Он задал мне несколько вопросов о Лиссабоне, о Видигале, который нес свою чиновничью службу среди брахманских пальмовых рощ… Затем, видя, что я продолжаю утирать пот и пыль, посоветовал мне сходить в турецкую баню, что рядом с мечетью Эль-Майед, и отдыхать до самого вечера, а потом пойти вместе с ним смотреть на иллюминацию по случаю байрама.
Но вместо того чтобы отдыхать, я после ванны решил отправиться на ослике за Каир, к гробницам халифов, по жгучей и пыльной Ливийской пустыне. Когда вечером я занял свое место в ресторане отеля "Шеперд" и склонился над тарелкой "супа из воловьих хвостов", усталость отбила у меня всякую охоту любоваться какими бы то ни было мусульманскими диковинами. Больше всего мне хотелось вытянуться на прохладных простынях в моей обитой циновками комнате и слушать романтическое журчанье фонтанов, бивших в саду, среди розовых кустов.

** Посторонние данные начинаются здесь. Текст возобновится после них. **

(* ===== verification/PacketQueue.v ===== *)
(** The packet queues the link can use.

    [AbstractPacketQueue] is the abstract class of
    src/packet/abstract_packet_queue.hh; every operation threads the clock of
    the process, which some queues read.  [FifoPacketQueue] states what the
    link relies on, and [LosslessPacketQueue] what holds when nothing is
    dropped.  The implementation here is [InfinitePacketQueue]
    (infinite_packet_queue.hh); the queues that drop have files of their own. *)
From Stdlib Require Import String Ascii.
From S2P Require Import Prelude Ezio Packets.

(** * Interface *)

Class AbstractPacketQueue (W Q : Type) := {
  enqueue : QueuedPacket -> Q -> W -> outcome (Q * W);
  dequeue : Q -> W -> outcome (QueuedPacket * Q * W);
  empty : Q -> bool;
  to_string : Q -> string;
  size_bytes : Q -> outcome Z;
  size_packets : Q -> outcome Z;
}.
Arguments to_string W {Q _} _.
Arguments empty W {Q _} _.
Arguments size_bytes W {Q _} _.
Arguments size_packets W {Q _} _.

(** Bytes of a list of packets. *)
Definition total_bytes (l : list QueuedPacket) : Z := zsum psize l.

(** The counters of a queue are C++ [int]s: there is room for [p] when neither
    overflows. *)
Definition room_for (l : list QueuedPacket) (p : QueuedPacket) : Prop :=
  len l + 1 < 2 ^ 31 /\ total_bytes l + psize p < 2 ^ 31.

#[export] Instance room_for_dec l p : Decision (room_for l p).
Proof. unfold room_for. apply _. Defined.

Class FifoPacketQueue (W Q : Type) `{AbstractPacketQueue W Q} := {
  packets : Q -> list QueuedPacket;
  queue_wf : Q -> Prop;
  empty_spec q : empty W q = true <-> packets q = [];
  dequeue_spec q w p l : queue_wf q -> packets q = p :: l ->
    exists q', dequeue q w = Ok (p, q', w) /\ packets q' = l /\ queue_wf q';
  enqueue_spec q w p : queue_wf q -> room_for (packets q) p ->
    exists q', enqueue p q w = Ok (q', w) /\ queue_wf q' /\ packets q' `sublist_of` packets q ++ [p];
}.

Class LosslessPacketQueue (W Q : Type) `{FifoPacketQueue W Q} :=
  enqueue_lossless q w p q' w' : queue_wf q -> room_for (packets q) p ->
    enqueue p q w = Ok (q', w') -> packets q' = packets q ++ [p].

Lemma total_bytes_nonneg l : 0 <= total_bytes l.
Proof. apply zsum_nonneg. apply psize_nonneg. Qed.

Lemma total_bytes_cons p l : total_bytes (p :: l) = psize p + total_bytes l.
Proof. done. Qed.

Lemma total_bytes_app l k : total_bytes (l ++ k) = total_bytes l + total_bytes k.
Proof. apply zsum_app. Qed.

Lemma total_bytes_snoc l p : total_bytes (l ++ [p]) = total_bytes l + psize p.
Proof. rewrite total_bytes_app, total_bytes_cons. change (total_bytes []) with 0. lia. Qed.

Lemma len_snoc {A} (l : list A) x : len (l ++ [x]) = len l + 1.
Proof. by rewrite len_app, len_cons, len_nil. Qed.

(** [x++] and [x--] on an [int]: overflow is undefined behaviour. *)
Definition int_incr (x : Z) : outcome Z :=
  if x =? 2 ^ 31 - 1 then Err (UndefinedBehaviour "signed overflow") else Ok (x + 1).
Definition int_decr (x : Z) : outcome Z :=
  if x =? - 2 ^ 31 then Err (UndefinedBehaviour "signed overflow") else Ok (x - 1).

(** [x += n] and [x -= n] with [x] an [int] and [n] a [size_t]: computed in
    [size_t], converted back. *)
Definition int_add_size (x n : Z) : Z := i32 (u64 (u64 x + n)).
Definition int_sub_size (x n : Z) : Z := i32 (u64 (u64 x - n)).

Lemma i32_mod z z' : z mod 2 ^ 32 = z' mod 2 ^ 32 -> i32 z = i32 z'.
Proof. intros H. unfold i32. by rewrite (Zplus_mod z), (Zplus_mod z'), H. Qed.

Lemma u64_mod32 z : u64 z mod 2 ^ 32 = z mod 2 ^ 32.
Proof. apply Z.mod_mod_divide. by exists (2 ^ 32). Qed.

Lemma i32_u64 z : i32 (u64 z) = i32 z.
Proof. apply i32_mod, u64_mod32. Qed.

Lemma int_add_size_i32 x n : int_add_size (i32 x) n = i32 (x + n).
Proof.
  unfold int_add_size. rewrite i32_u64. apply i32_mod.
  rewrite Zplus_mod, u64_mod32, <- Zplus_mod. unfold i32.
  rewrite <- Zplus_mod_idemp_l, Zminus_mod_idemp_l, Zplus_mod_idemp_l. f_equal. lia.
Qed.

Lemma int_sub_size_i32 x n : int_sub_size (i32 x) n = i32 (x - n).
Proof.
  replace (x - n) with (x + (- n)) by lia. rewrite <- int_add_size_i32.
  unfold int_sub_size, int_add_size. do 2 f_equal.
Qed.

Lemma int_add_size_small x n :
  - 2 ^ 31 <= x < 2 ^ 31 -> - 2 ^ 31 <= x + n < 2 ^ 31 -> int_add_size x n = x + n.
Proof. intros Hx Hn. rewrite <- (i32_small x) at 1 by done. by rewrite int_add_size_i32, i32_small. Qed.

Lemma int_sub_size_small x n :
  - 2 ^ 31 <= x < 2 ^ 31 -> - 2 ^ 31 <= x - n < 2 ^ 31 -> int_sub_size x n = x - n.
Proof. intros Hx Hn. rewrite <- (i32_small x) at 1 by done. by rewrite int_sub_size_i32, i32_small. Qed.

(** * InfinitePacketQueue *)

Record InfinitePacketQueue := {
  inf_internal_queue_ : list QueuedPacket;
  inf_queue_size_in_bytes_ : Z;
  inf_queue_size_in_packets_ : Z;
}.

Definition infinite_new (args : string) : outcome InfinitePacketQueue :=
  if String.eqb args ""
  then Ok {| inf_internal_queue_ := []; inf_queue_size_in_bytes_ := 0; inf_queue_size_in_packets_ := 0 |}
  else Err (Throw "InfinitePacketQueue does not take arguments.").

Definition infinite_enqueue (p : QueuedPacket) (q : InfinitePacketQueue) : outcome InfinitePacketQueue :=
  let* n := int_incr (inf_queue_size_in_packets_ q) in
  Ok {| inf_internal_queue_ := inf_internal_queue_ q ++ [p];
        inf_queue_size_in_bytes_ := int_add_size (inf_queue_size_in_bytes_ q) (psize p);
        inf_queue_size_in_packets_ := n |}.

Definition infinite_dequeue (q : InfinitePacketQueue) : outcome (QueuedPacket * InfinitePacketQueue) :=
  match inf_internal_queue_ q with
  | [] => Err (AssertFail "not internal_queue_.empty()")
  | ret :: rest =>
      let* n := int_decr (inf_queue_size_in_packets_ q) in
      Ok (ret, {| inf_internal_queue_ := rest;
                  inf_queue_size_in_bytes_ := int_sub_size (inf_queue_size_in_bytes_ q) (psize ret);
                  inf_queue_size_in_packets_ := n |})
  end.

Definition infinite_empty (q : InfinitePacketQueue) : bool :=
  match inf_internal_queue_ q with [] => true | _ => false end.

Definition infinite_to_string (q : InfinitePacketQueue) : string := "infinite".

(** [assert( n >= 0 ); return unsigned( n );] *)
Definition checked_unsigned (what : string) (n : Z) : outcome Z :=
  if 0 <=? n then Ok (u32 n) else Err (AssertFail what).

Definition infinite_size_bytes (q : InfinitePacketQueue) : outcome Z :=
  checked_unsigned "queue_size_in_bytes_ >= 0" (inf_queue_size_in_bytes_ q).
Definition infinite_size_packets (q : InfinitePacketQueue) : outcome Z :=
  checked_unsigned "queue_size_in_packets_ >= 0" (inf_queue_size_in_packets_ q).

#[export] Instance infinite_queue (W : Type) : AbstractPacketQueue W InfinitePacketQueue := {
  enqueue p q w := let* q := infinite_enqueue p q in Ok (q, w);
  dequeue q w := let* (p, q) := infinite_dequeue q in Ok (p, q, w);
  empty := infinite_empty;
  to_string := infinite_to_string;
  size_bytes := infinite_size_bytes;
  size_packets := infinite_size_packets;
}.

(** The byte counter follows the queue modulo [2 ^ 32]; nothing but
    [size_bytes] reads it. *)
Definition infinite_wf (q : InfinitePacketQueue) : Prop :=
  inf_queue_size_in_packets_ q = len (inf_internal_queue_ q) /\
  inf_queue_size_in_bytes_ q = i32 (total_bytes (inf_internal_queue_ q)) /\
  len (inf_internal_queue_ q) < 2 ^ 31.

Lemma int_incr_Ok n : n + 1 < 2 ^ 31 -> int_incr n = Ok (n + 1).
Proof. intros H. unfold int_incr. destruct (Z.eqb_spec n (2 ^ 31 - 1)); (done || lia). Qed.

Lemma int_decr_Ok n : 0 < n -> int_decr n = Ok (n - 1).
Proof. intros H. unfold int_decr. destruct (Z.eqb_spec n (- 2 ^ 31)); (done || lia). Qed.

Lemma infinite_empty_spec q : infinite_empty q = true <-> inf_internal_queue_ q = [].
Proof. unfold infinite_empty. by destruct (inf_internal_queue_ q). Qed.

Lemma infinite_dequeue_spec q p l : infinite_wf q -> inf_internal_queue_ q = p :: l ->
  exists q', infinite_dequeue q = Ok (p, q') /\ inf_internal_queue_ q' = l /\ infinite_wf q'.
Proof.
  intros (Hn & Hb & Hl) E. unfold infinite_dequeue. rewrite E in *. rewrite len_cons in *.
  pose proof (len_nonneg l). rewrite int_decr_Ok by lia. simpl. eexists. split; [done|]. split; [done|].
  unfold infinite_wf. simpl. rewrite Hb, Hn, int_sub_size_i32, total_bytes_cons.
  split; [lia|]. split; [|lia]. f_equal. lia.
Qed.

Lemma infinite_enqueue_spec q p : infinite_wf q -> room_for (inf_internal_queue_ q) p ->
  exists q', infinite_enqueue p q = Ok q' /\ infinite_wf q' /\
    inf_internal_queue_ q' = inf_internal_queue_ q ++ [p].
Proof.
  intros (Hn & Hb & Hl) [Hr _]. unfold infinite_enqueue. rewrite int_incr_Ok by lia. simpl.
  eexists. split; [done|]. split; [|done]. unfold infinite_wf. simpl.
  rewrite len_snoc, Hn, Hb, int_add_size_i32, total_bytes_snoc. done.
Qed.

#[export] Program Instance infinite_fifo (W : Type) : FifoPacketQueue W InfinitePacketQueue := {
  packets := inf_internal_queue_;
  queue_wf := infinite_wf;
  empty_spec := infinite_empty_spec;
}.
Next Obligation.
  intros W q w p l Hwf E. simpl. destruct (infinite_dequeue_spec q p l) as (q' & -> & H); [done..|]. simpl. eauto.
Qed.
Next Obligation.
  intros W q w p Hwf Hr. simpl. destruct (infinite_enqueue_spec q p) as (q' & -> & H & E); [done..|]. simpl.
  exists q'. by rewrite E.
Qed.

#[export] Instance infinite_lossless (W : Type) : LosslessPacketQueue W InfinitePacketQueue.
Proof.
  intros q w p q' w' Hwf Hr E. simpl in *.
  destruct (infinite_enqueue_spec q p) as (q'' & E' & _ & H); [done..|]. rewrite E' in E. simpl in E. by simplify_eq.
Qed.

(** * Runs of a queue against a list

    A client enqueues at will and dequeues only from a nonempty queue, as
    [CellularQueue::rationalize] does.  The reference is a list of packets and
    a function [offer] that says what an enqueue makes of it. *)

Inductive queue_op :=
| Enqueue (p : QueuedPacket)
| Dequeue.

Fixpoint spec_run (offer : list QueuedPacket -> QueuedPacket -> list QueuedPacket)
    (ops : list queue_op) (l : list QueuedPacket) : list QueuedPacket * list QueuedPacket :=
  match ops with
  | [] => ([], l)
  | Enqueue p :: ops => spec_run offer ops (offer l p)
  | Dequeue :: ops =>
      match l with
      | [] => spec_run offer ops l
      | p :: l => let '(out, l') := spec_run offer ops l in (p :: out, l')
      end
  end.

Fixpoint queue_run {W Q} `{AbstractPacketQueue W Q} (ops : list queue_op) (q : Q) (w : W) :
    outcome (list QueuedPacket * Q * W) :=
  match ops with
  | [] => Ok ([], q, w)
  | Enqueue p :: ops => let* (q, w) := enqueue p q w in queue_run ops q w
  | Dequeue :: ops =>
      if empty W q then queue_run ops q w
      else
        let* (p, q, w) := dequeue q w in
        let* (out, q, w) := queue_run ops q w in
        Ok (p :: out, q, w)
  end.

(** All the packets a run offers. *)
Fixpoint offered (ops : list queue_op) : list QueuedPacket :=
  match ops with
  | [] => []
  | Enqueue p :: ops => p :: offered ops
  | Dequeue :: ops => offered ops
  end.

(** No counter can overflow during the run. *)
Definition run_room (ops : list queue_op) (l : list QueuedPacket) : Prop :=
  len l + len (offered ops) < 2 ^ 31 /\ total_bytes l + total_bytes (offered ops) < 2 ^ 31.

#[export] Instance run_room_dec ops l : Decision (run_room ops l).
Proof. unfold run_room. apply _. Defined.

Lemma sublist_total_bytes l k : l `sublist_of` k -> total_bytes l <= total_bytes k.
Proof.
  induction 1 as [|p l k _ IH|p l k _ IH]; [done| |]; rewrite !total_bytes_cons; [lia|].
  pose proof (psize_nonneg p). lia.
Qed.

Lemma sublist_len {A} (l k : list A) : l `sublist_of` k -> len l <= len k.
Proof. intros H%sublist_length. unfold len. lia. Qed.

Lemma room_for_sublist l k p : l `sublist_of` k -> room_for k p -> room_for l p.
Proof.
  intros H [H1 H2]. pose proof (sublist_len _ _ H). pose proof (sublist_total_bytes _ _ H).
  split; lia.
Qed.

Section Refinement.
Context {W Q : Type} {apq : AbstractPacketQueue W Q} {fpq : FifoPacketQueue W Q}.
Variable offer : Q -> list QueuedPacket -> QueuedPacket -> list QueuedPacket.
Hypothesis offer_enqueue : forall q w p, queue_wf q -> room_for (packets q) p ->
  exists q', enqueue p q w = Ok (q', w) /\ queue_wf q' /\ packets q' = offer q (packets q) p /\
    offer q' = offer q.
Hypothesis offer_sublist : forall q l p, offer q l p `sublist_of` l ++ [p].
Hypothesis offer_dequeue : forall q w p q' w', queue_wf q -> dequeue q w = Ok (p, q', w') -> offer q' = offer q.

Lemma queue_run_refines ops : forall q w,
  queue_wf q -> run_room ops (packets q) ->
  exists out q', queue_run ops q w = Ok (out, q', w) /\ queue_wf q' /\
    (out, packets q') = spec_run (offer q) ops (packets q).
Proof.
  induction ops as [|[p|] ops IH]; intros q w Hwf Hroom.
  - by exists [], q.
  - unfold run_room in Hroom. cbn [offered] in Hroom. rewrite len_cons, total_bytes_cons in Hroom.
    pose proof (len_nonneg (offered ops)). pose proof (total_bytes_nonneg (offered ops)).
    destruct (offer_enqueue q w p) as (q' & E & Hwf' & Hp & Ho); [done|split; lia|].
    cbn [queue_run spec_run]. rewrite E. cbn [bind].
    pose proof (sublist_len _ _ (offer_sublist q (packets q) p)) as Hl.
    pose proof (sublist_total_bytes _ _ (offer_sublist q (packets q) p)) as Hb.
    rewrite len_snoc in Hl. rewrite total_bytes_snoc in Hb.
    rewrite <- Hp, <- Ho. apply IH; [done|]. rewrite <- Hp in *. split; lia.
  - cbn [queue_run spec_run]. destruct (empty W q) eqn:E.
    + apply empty_spec in E. rewrite E. rewrite <- E. apply IH; done.
    + destruct (packets q) as [|p l] eqn:Ep; [apply empty_spec in Ep; congruence|].
      destruct (dequeue_spec q w p l) as (q' & Ed & El & Hwf'); [done..|].
      rewrite Ed. cbn [bind]. rewrite <- (offer_dequeue _ _ _ _ _ Hwf Ed), <- El.
      destruct (IH q' w) as (out & q'' & -> & Hwf'' & Hs); [done| |].
      { unfold run_room in *. cbn [offered] in Hroom. rewrite El. rewrite len_cons, total_bytes_cons in Hroom.
        pose proof (psize_nonneg p). lia. }
      rewrite <- Hs. cbn [bind]. by exists (p :: out), q''.
Qed.
End Refinement.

Фрадике Мендес тоже обедал за столиком, на котором между свечами пылал громадный цветок кактуса. Рядом на мавританской скамеечке сидела дама в белом; я видел только ее пышные светлые волосы и стройную, безупречных очертаний спину – точно у статуи Праксителя, затянутой в корсет от мадам Марсель. Напротив нее развалился в кресле мягкотелый, толстый мужчина. Его крупное лицо, обрамленное курчавой бородой и исполненное спокойной силы, напоминало лик Юпитера; где-то я видел эти черты, – может быть, в мраморе? Я стал припоминать. На какой улице, в каком музее любовался я этим олимпийским челом, в котором ничто, кроме усталого взгляда из-под тяжелых век, не выдавало слабость человеческой плоти?
Я кончил тем, что спросил у сенехского негра, обносившего столы макаронами, кто этот человек. На круглом черном лице заиграла ослепительная улыбка. Негр почтительно шепнул через стол:
– Cé-le-dieu!
Праведное небо! Le Dieu! Неужели чернокожий хочет сказать, что этот человек с курчавой бородой – бог? Определенный, всем известный бог, проживающий в отеле "Шеперд"? Значит, я действительно видел на каком-нибудь алтаре, на какой-нибудь картине это лицо, которому нескончаемые молитвы и воскурения придали оттенок царственного величия? Я повторил свой вопрос, когда нубиец вернулся, неся на вытянутых ладонях дымящееся блюдо. И он опять отчеканил, рассеяв мои последние сомнения:
– C'est le Dieu!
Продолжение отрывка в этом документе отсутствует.